Então o conceito de liberdade dele era este, isto é, o personagem é livre na medida em que se manifesta exteriormente.
O personagem teatral não é um ser humano que exerce as vontade particulares; é um personagem cuja vontade se identifica com algo universal. Por exemplo: Créon não é aquele particularmente que deseja não enterrar um dos irmãos de Antígone. A vontade se insere num universal que é a prioridade da lei do estado sobre a de família. Na medida em que ele se insere neste universal, tem uma necessidade de ação que não é capricho…
Na lei de Brunetière, ele fala uma coisa que o conflito é fundamental; o conflito de uma vontade consciente dos meios que emprega para atingir seu objetivo. O personagem deve saber quais os meios que emprega. Algumas peças talvez fugissem a essa regra, apesar de serem peças de teatro, apesar de serem inquestionavelmente peças de teatro. Archer tenta refutar a lei do conflito.
Exemplos: Otelo e Édipo. O primeiro é o personagem que já está enredado e que não está consciente de seus meios, ignora uma coisa – que Desdêmona é inocente. Édipo é ainda mais, porque quer descobrir o assassino de Laio, quando começa a peça já aconteceram todos os fatos que poderia dar o conflito. Quando começa a peça não há conflito possível. Se ele está pagando os pecados do pai, se eles está em luta contra Zeus. Ainda isto, o conflito entre ele e os deuses na peça e ele Édipo está numa armadilha. Então, segunda Archer, aqui não haveria conflito de vontades.

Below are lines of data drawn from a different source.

(** ** Task form *)

Module KanbanCardPayload.
Record t : Type := mk {
  title : string;
  description : string;
  status : string;
  priority : KanbanPriority;
  due_date : option string;
  assignee : string;
  tags : list string;
  company : string;
  company_contact_name : string;
  company_contact_phone : string;
  job_number : string;
  service_quote : string
}.
End KanbanCardPayload.

(** The calls of the task form: [api.post] and [api.put]. *)
Inductive TaskRequest : Type :=
  | ApiPost (payload : KanbanCardPayload.t)
  | ApiPut (taskId : Z) (payload : KanbanCardPayload.t).

(** The errors of the task form, one per validated field. *)
Module TaskFormErrors.
Record t : Type := mk {
  title : option string;
  status : option string
}.
Definition none : t := mk None None.
Definition hasErrors (e : t) : bool :=
  match title e, status e with
  | None, None => false
  | _, _ => true
  end.
End TaskFormErrors.

Section TaskPage.

(** The date library is outside the repository: [Date] is the type of its
    date objects, [formatDate d] is [dayjs(d).format('YYYY-MM-DD')],
    [toDate s] is [dayjs(s).toDate()], and [toNumber s] is [Number(s)] when
    that is an integer ([None] when it is [NaN] or has a fraction, which no
    task identifier equals). *)
Variable Date : Type.
Variable formatDate : Date -> string.
Variable toDate : string -> Date.
Variable toNumber : string -> option Z.

Record TaskFormValues : Type := mkTaskFormValues {
  form_title : string;
  form_description : string;
  form_status : string;
  form_priority : KanbanPriority;
  form_assignee : string;
  form_tags : list string;
  form_dueDate : option Date;
  form_company : string;
  form_companyContactName : string;
  form_companyContactPhone : string;
  form_jobNumber : string;
  form_serviceQuote : string
}.

(** [initialValues] of [taskForm]. *)
Definition initialTaskFormValues : TaskFormValues :=
  mkTaskFormValues "" "" "backlog" medium "" [] None "" "" "" "" "".

(** The board together with the cells of the task modal and of the drag and
    drop.  The tags of the task form are the board's cell [taskFormTags],
    which [handleAddTagOption] writes; the tags stored in [taskFormStored]
    are not read.  [requests] lists the calls of the form in the order they
    were sent. *)
Record Page : Type := mkPage {
  board : Board;
  taskModalOpen : bool;
  editingTask : option Task.t;
  taskFormStored : TaskFormValues;
  taskFormErrors : TaskFormErrors.t;
  savingTask : bool;
  draggingTaskId : option Z;
  dragOverColumnId : option string;
  requests : list TaskRequest
}.

Definition initialPage : Page :=
  mkPage initialBoard false None initialTaskFormValues TaskFormErrors.none false
    None None [].

Definition onBoard (f : Board -> Board) (p : Page) : Page :=
  mkPage (f (board p)) (taskModalOpen p) (editingTask p) (taskFormStored p)
    (taskFormErrors p) (savingTask p) (draggingTaskId p) (dragOverColumnId p)
    (requests p).

Definition setTaskModalOpen (v : bool) (p : Page) : Page :=
  mkPage (board p) v (editingTask p) (taskFormStored p)
    (taskFormErrors p) (savingTask p) (draggingTaskId p) (dragOverColumnId p)
    (requests p).

Definition setEditingTask (v : option Task.t) (p : Page) : Page :=
  mkPage (board p) (taskModalOpen p) v (taskFormStored p)
    (taskFormErrors p) (savingTask p) (draggingTaskId p) (dragOverColumnId p)
    (requests p).

Definition setTaskFormErrors (v : TaskFormErrors.t) (p : Page) : Page :=
  mkPage (board p) (taskModalOpen p) (editingTask p) (taskFormStored p)
    v (savingTask p) (draggingTaskId p) (dragOverColumnId p)
    (requests p).

Definition setSavingTask (v : bool) (p : Page) : Page :=
  mkPage (board p) (taskModalOpen p) (editingTask p) (taskFormStored p)
    (taskFormErrors p) v (draggingTaskId p) (dragOverColumnId p)
    (requests p).

Definition setDraggingTaskId (v : option Z) (p : Page) : Page :=
  mkPage (board p) (taskModalOpen p) (editingTask p) (taskFormStored p)
    (taskFormErrors p) (savingTask p) v (dragOverColumnId p)
    (requests p).

Definition setDragOverColumnId (f : option string -> option string) (p : Page) : Page :=
  mkPage (board p) (taskModalOpen p) (editingTask p) (taskFormStored p)
    (taskFormErrors p) (savingTask p) (draggingTaskId p) (f (dragOverColumnId p))
    (requests p).

Definition sendTaskRequest (r : TaskRequest) (p : Page) : Page :=
  mkPage (board p) (taskModalOpen p) (editingTask p) (taskFormStored p)
    (taskFormErrors p) (savingTask p) (draggingTaskId p) (dragOverColumnId p)
    (requests p ++ [r]).

(** [taskForm.values]. *)
Definition taskFormValues (p : Page) : TaskFormValues :=
  let v := taskFormStored p in
  mkTaskFormValues (form_title v) (form_description v) (form_status v)
    (form_priority v) (form_assignee v) (taskFormTags (board p)) (form_dueDate v)
    (form_company v) (form_companyContactName v) (form_companyContactPhone v)
    (form_jobNumber v) (form_serviceQuote v).

(** [taskForm.setValues(values)]; the form library clears the errors when
    the values are set ([clearInputErrorOnChange], on by default). *)
Definition setTaskFormValues (values : TaskFormValues) (p : Page) : Page :=
  mkPage (setTaskFormTags (form_tags values) (board p)) (taskModalOpen p)
    (editingTask p) values TaskFormErrors.none (savingTask p) (draggingTaskId p)
    (dragOverColumnId p) (requests p).

(** [taskForm.reset()]: the initial values, no errors. *)
Definition resetTaskForm (p : Page) : Page :=
  setTaskFormErrors TaskFormErrors.none (setTaskFormValues initialTaskFormValues p).

Definition formValuesToPayload (values : TaskFormValues) : KanbanCardPayload.t :=
  KanbanCardPayload.mk (form_title values) (form_description values)
    (form_status values) (form_priority values)
    (match form_dueDate values with
     | Some dueDate => Some (formatDate dueDate)
     | None => None
     end)
    (form_assignee values) (form_tags values) (form_company values)
    (form_companyContactName values) (form_companyContactPhone values)
    (form_jobNumber values) (form_serviceQuote values).

Definition openCreateTaskModal (p : Page) : Page :=
  let firstColumn :=
    match at_ (columns (board p)) 0 with
    | Some column => Column.id column
    | None => "backlog"
    end in
  let p := setEditingTask None p in
  let p := setTaskFormValues
             (mkTaskFormValues "" "" firstColumn medium "" [] None "" "" "" "" "") p in
  setTaskModalOpen true p.

Definition openEditTaskModal (task : Task.t) (p : Page) : Page :=
  let p := setEditingTask (Some task) p in
  let p := setTaskFormValues
             (mkTaskFormValues (Task.title task) (Task.description task)
                (Task.status task) (Task.priority task) (Task.assignee task)
                (Task.tags task)
                (match Task.dueDate task with
                 | Some dueDate =>
                     if truthy dueDate then Some (toDate dueDate) else None
                 | None => None
                 end)
                (Task.company task) (Task.companyContactName task)
                (Task.companyContactPhone task) (Task.jobNumber task)
                (Task.serviceQuote task)) p in
  setTaskModalOpen true p.

Definition closeTaskModal (p : Page) : Page :=
  let p := setTaskModalOpen false p in
  let p := setEditingTask None p in
  let p := onBoard (setNewTagName "") p in
  let p := resetTaskForm p in
  setSavingTask false p.

(** The [validate] rules of [taskForm]. *)
Definition validateTask (values : TaskFormValues) : TaskFormErrors.t :=
  TaskFormErrors.mk
    (if Z.of_nat (String.length (Js.trim (form_title values))) =? 0
     then Some "Give the task a descriptive title." else None)
    (if truthy (form_status values) then None
     else Some "Choose a column for this task.").

(** A call of [handleTaskSubmit] suspended at [await api.put] or
    [await api.post]: the [editingTask] of its render. *)
Record TaskSubmit : Type := mkTaskSubmit {
  ts_editingTask : option Task.t
}.

(** [handleTaskSubmit = taskForm.onSubmit(...)] up to the [await]: the form
    library runs the [validate] rules, stores their errors, and calls the
    handler only when there is none. *)
Definition handleTaskSubmit_call (p : Page) : Page * option TaskSubmit :=
  let values := taskFormValues p in
  let errors := validateTask values in
  let p' := setTaskFormErrors errors p in
  if TaskFormErrors.hasErrors errors then (p', None)
  else
    let payload := formValuesToPayload values in
    let p' := setSavingTask true p' in
    match editingTask p with
    | Some task =>
        (sendTaskRequest (ApiPut (Task.id task) payload) p',
         Some (mkTaskSubmit (Some task)))
    | None =>
        (sendTaskRequest (ApiPost payload) p', Some (mkTaskSubmit None))
    end.

(** [handleTaskSubmit] from the answer of the backend on. *)
Definition handleTaskSubmit_resume (k : TaskSubmit)
    (response : option KanbanCard.t) (p : Page) : Page :=
  match response with
  | Some data =>
      let p :=
        match ts_editingTask k with
        | Some _ =>
            let updated := convertCardToTask data in
            let p := onBoard
                       (setTasks
                          (fun current =>
                             map (fun task =>
                                    if Task.id task =? Task.id updated
                                    then updated else task) current)) p in
            onBoard (emit (ShowNotification "Task updated")) p
        | None =>
            let created := convertCardToTask data in
            let p := onBoard (setTasks (fun current => current ++ [created])) p in
            onBoard (emit (ShowNotification "Task created")) p
        end in
      let p := onBoard (emit InvalidateQueries) p in
      closeTaskModal p
  | None =>
      let p := onBoard
                 (emit (ShowApiError
                          (match ts_editingTask k with
                           | Some _ => "Could not update task"
                           | None => "Could not create task"
                           end))) p in
      setSavingTask false p
  end.

(** ** Drag and drop *)

(** [handleTaskDragStart]; the second component is the text written to the
    event's [dataTransfer], [String(taskId)]. *)
Definition handleTaskDragStart (taskId : Z) (p : Page) : Page * string :=
  (setDraggingTaskId (Some taskId) p, pretty taskId).

Definition handleTaskDragEnd (p : Page) : Page :=
  setDragOverColumnId (fun _ => None) (setDraggingTaskId None p).

(** [handleColumnDragOver]; the flag tells whether [event.preventDefault()]
    was called, which is what lets the browser drop on the column. *)
Definition handleColumnDragOver (columnId : string) (p : Page) : Page * bool :=
  match draggingTaskId p with
  | None => (p, false)
  | Some _ =>
      if bool_decide (dragOverColumnId p = Some columnId) then (p, true)
      else (setDragOverColumnId (fun _ => Some columnId) p, true)
  end.

(** [handleColumnDragLeave]; [outside] is
    [!relatedTarget || !event.currentTarget.contains(relatedTarget)]. *)
Definition handleColumnDragLeave (outside : bool) (columnId : string) (p : Page)
    : Page :=
  if outside then
    setDragOverColumnId
      (fun current => if bool_decide (current = Some columnId) then None else current) p
  else p.

(** What [handleColumnDrop] is waiting for. *)
Inductive DropAwait : Type :=
  | DropDone
  | DropAwaits (k : option StatusChange).

(** [handleColumnDrop] up to [await handleStatusChange(...)]; [rawId] is the
    text of the event's [dataTransfer].  A number that is no integer finds no
    task, so that [handleStatusChange] returns at once. *)
Definition handleColumnDrop_call (rawId : string) (columnId : string) (p : Page)
    : Page * DropAwait :=
  if truthy rawId then
    match toNumber rawId with
    | Some droppedTaskId =>
        let '(b, k) :=
          handleStatusChange_call (tasks (board p)) droppedTaskId columnId (board p) in
        (onBoard (fun _ => b) p, DropAwaits k)
    | None => (p, DropAwaits None)
    end
  else
    match draggingTaskId p with
    | None => (handleTaskDragEnd p, DropDone)
    | Some droppedTaskId =>
        let '(b, k) :=
          handleStatusChange_call (tasks (board p)) droppedTaskId columnId (board p) in
        (onBoard (fun _ => b) p, DropAwaits k)
    end.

Romeu e Julieta é peça ou não? É bom teatro ou não. Qual o conflito entre Romeu e Julieta? William Archer coloca essas três peças como negação da teoria de Brunetière. Então, onde está o conflito de vontades conscientes? Essas peças negariam a validade dessa lei?
RESPOSTA: O conflito entre Romeu e Julieta não é entre eles mas sim entre os demais elementos da peça. Todos os tipos de conflito se encontram.
Monólogo é teatro? “Ser ou não ser” é teatro. Claro. Desde o começo. Monólogo não é uma peça, mas ele é teatral na medida em que tiver um conflito que não é entre um personagem e outro mas sim entre uma vontade e outra conta-vontade desse mesmo personagem. Há duas vontades antagônicas no mesmo personagem. Essa característica de conflito vale independentemente tanta para obras-primas como para peças ruins, como “As mãos de Eurídice”. É o personagem único criando conflitos o tempo todo. Mas essa peça é teatral.
Em Édipo ele tem uma vontade definida: ele quer saber quem matou Laio. Esta é sua meta- Quer punir o assassino. Não é consciente que o criminoso é ele mesmo. Mas ele é consciente dos meios que emprega para saber quem foi. A tragédia só se move porque há uma sequência de conflitos entre ele e Tirésias, por exemplo. A cena é teatral porque há um conflito de vontades. A peça existe porque há um conflito. O conflito seria entre ele e Deus, mas Tirésias é um preposto de Deus.
O caso de Otelo: ele sabe o que quer: ele quer matar Desdêmona, porque pensa que ela o traiu, por isso quer matá-la. Está consciente dos meios que emprega para matar Desdêmona e luta contra diversos obstáculos. Na primeira cena do terceiro ato a cena entre Otelo e Iago, um tentando convencer o outro que está errado.